This post will provide a high-level overview of how Quordata queries and processes data through machine learning models. Due to the complex nature of machine learning, it is recommended to perform supplemental reading to fully appreciate the body of work.
The process begins with the user entering a publicly traded company into the search bar. This query can be any company, but for the purposes of our Beta, this will be limited to 10 of the largest S&P 500 companies. When a query is submitted, the first step is looking through our database of cached results. If we have recently processed this query, the results are simply retrieved from the cache. These results come in a proprietary structure that is then formatted to a clean and readable UI, which will be discussed later.
If the query is not cached then the real work starts. Quordata will continue looking in the NoSQL database and perform a reverse document lookup to find all entries related to the query. This data comes from various online sources which currently include:Twitter, Reddit, LinkedIn, Wall Street Journal, New York Times, Washington Post, and Yahoo Finance. The text data is then consolidated into CSV, JSON, and Parquet files for later processing. When a query is requested that does not have data, Quordata will prioritize this for data collection. This process will be explained in further detail in another post.
Consolidated data is then passed through to the first model, the spam model. Quordata combines text data with metadata to evaluate the likelihood of the data being spam. Metadata can include followers, retweets, and likes for tweets; upvotes, downvotes, replies, and awards for Reddit posts; and comments and page hits for news articles. Quordata uses this metadata with the text data to look for patterns to predict when something might be considered spam. Spam is not the same as irrelevant data, but rather spam is data that is used for the express purpose of advertising, promotion, is sent by a bot, or otherwise repeating a meaningless message.
Unless otherwise stated, all Quordata machine learning code is written in Python. The spam model utilizes the Tensorflow and HuggingFace libraries. The spam model uses a pre-trained BERT model as a base, with transfer learning protocols to train the model to our specific use case. We manually labeled thousands of data points following the above rules to feed into our model. Quordata takes in our manually labeled data to generate a model that can accurately predict whether a data point is spam. The model is a binary classification model. That is, our spam model will predict whether an input aligns with one of two classification tags: not spam (ham) or spam. The model actually outputs two values, the probability of a point being each label. If the model is 60% confident that an input is spam, it returns the values 0.6 and (1 - 0.6) = 0.4. That means that the model is 40% confident that the input is ham. Quordata uses what is known as a softmax calculation to choose the appropriate label for an input given the two confidence levels.

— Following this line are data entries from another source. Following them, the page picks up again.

Lemma from_le_increment n : from_le (increment_nonce n) = ((from_le n + 1) mod 256 ^ Z.of_nat (length n))%Z.
Proof.
  induction n as [|b n IH]; [done|]. cbn [increment_nonce length]. pose proof (b2z_range b). pose proof (from_le_range n) as Hr.
  rewrite Nat2Z.inj_succ, Z.pow_succ_r by lia. set (p := (256 ^ Z.of_nat (length n))%Z) in *. assert (0 < p)%Z by (subst p; lia).
  destruct (Z.eqb_spec (b2z b) 255) as [Hb|Hb]; cbn [from_le].
  - rewrite IH, b2z_z2b, Hb. change ((255 + 1) mod 256)%Z with 0%Z.
    replace (255 + 256 * from_le n + 1)%Z with (256 * (from_le n + 1))%Z by lia. rewrite Z.mul_mod_distr_l by lia. lia.
  - rewrite b2z_z2b, (Z.mod_small (b2z b + 1)) by lia. rewrite Z.mod_small; nia.
Qed.

Lemma iter_increment i n :
  length (Nat.iter i increment_nonce n) = length n ∧
  from_le (Nat.iter i increment_nonce n) = ((from_le n + Z.of_nat i) mod 256 ^ Z.of_nat (length n))%Z.
Proof.
  induction i as [|i [IHl IH]].
  - split; [done|]. cbn [Nat.iter]. rewrite Z.add_0_r. symmetry. apply Z.mod_small, from_le_range.
  - rewrite Nat.iter_succ. split; [by rewrite length_increment|]. rewrite from_le_increment, IHl, IH.
    rewrite Zplus_mod_idemp_l. f_equal. lia.
Qed.

(** Within the first 2^96 increments no nonce comes back. *)
Lemma increments_distinct n i j :
  length n = NONCE_SIZE → (Z.of_nat i < 2 ^ 96)%Z → (Z.of_nat j < 2 ^ 96)%Z →
  Nat.iter i increment_nonce n = Nat.iter j increment_nonce n → i = j.
Proof.
  intros Hn Hi Hj H. destruct (iter_increment i n) as [_ H1]. destruct (iter_increment j n) as [_ H2].
  rewrite Hn in *. change (256 ^ Z.of_nat NONCE_SIZE)%Z with (2 ^ 96)%Z in *. rewrite H in H1.
  assert ((from_le n + Z.of_nat i) mod 2 ^ 96 = (from_le n + Z.of_nat j) mod 2 ^ 96)%Z as Hm by congruence.
  assert ((Z.of_nat i - Z.of_nat j) mod 2 ^ 96 = 0)%Z as Hd.
  { replace (Z.of_nat i - Z.of_nat j)%Z with ((from_le n + Z.of_nat i) - (from_le n + Z.of_nat j))%Z by lia.
    rewrite Zminus_mod, Hm, Z.sub_diag. done. }
  apply Z.mod_divide in Hd as [q Hq]; [|lia]. assert (q = 0)%Z by nia. lia.
Qed.

(** ** The stream *)
Record AeadStream := { cipher : bytes; nonce : bytes }.

Section stream.
Context `{Aead} (label : string) (send_limit : nat) (receive_limit : option nat).

Definition crypto_error (text : string) : Error := mk_error "outbound-crypto" (label ++ text).

Definition advance_nonce (s : AeadStream) : AeadStream := {| cipher := cipher s; nonce := increment_nonce (nonce s) |}.

Definition encrypt (p : bytes) : act AeadStream Error bytes := λ s,
  match seal (cipher s) (nonce s) [] p with
  | Some c => (advance_nonce s, Ok c)
  | None => (s, Err (crypto_error " AEAD encrypt failed: {error:?}"))
  end.

Definition decrypt (c : bytes) : act AeadStream Error bytes := λ s,
  match unseal (cipher s) (nonce s) [] c with
  | Some p => (advance_nonce s, Ok p)
  | None => (s, Err (crypto_error " AEAD decrypt failed: {error:?}"))
  end.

Afterwards, the manually labeled input data is passed into the sentiment model. This model focuses purely on the text data, no metadata is used for labeling. Unlike the spam model, the sentiment model is known as a multi classification model, with three possible labels: Positive, negative, and neutral. The sentiment model also receives several thousand manually labeled data points for training. First, the model is based on a pre-trained SiEBERT model from the HuggingFace library. Quordata again uses transfer learning to fine tune the model. For both the spam and sentiment models, our hyperparameters have been adjusted and continue to be analyzed for further adjustments. We use a highest probability algorithm to choose the appropriate label based on the confidences of each label.
The last model utilized is the Biterm Topic Model (BTM). This model is meant to generate closely related topics to a given document set. In this case, our document set is all the data collected regarding the initial query. Our document set is passed into the BTM and the output is a collection of phrases that are related to each other given the scope of the document set. Multiple collections of phrases are gathered. For example, a query such as “Apple '' may have one collection containing phrases like “ios, macbook, laptop” and another “apple music, itunes, ipod”. Each of these collections of phrases are used to predict prevailing unique topics about the base query. In this case, “Apple '' might receive topics like ''macbook " and" music ". Quordata returns the top five most relevant topics this way.
Now that our data has been labeled with spam and sentiment models, Quordata is ready to generate the insights. Various metrics such as average sentiment score, confidence levels, and source counts can be generated with simple arithmetic on the results. The closely related topics are retrieved from the BTM. Quordata can also relate model scores to stock prices and trading volume, assuming the query is related to a publicly traded company. Stock data is received from Yahoo Finance, with backup libraries if necessary. Quordata can produce actionable insights based on past historical performance in relation to the company’s sentiment. Using recent trending information, Quordata can also make hypotheses based on what may be driving current price and sentiment action. These timeframes are based on the frequency of the data collected and the amount of data available for the given query.
Finally, all this data is collected and passed through several different tools to generate easy to digest dashboards. Chart.js, HTML, CSS, Python’s Plotly library, and jquery scripts are the main drivers behind the graphical user interface shown on a dashboard. When the GUI is ready, the server sends the results back to the user that initialized the query.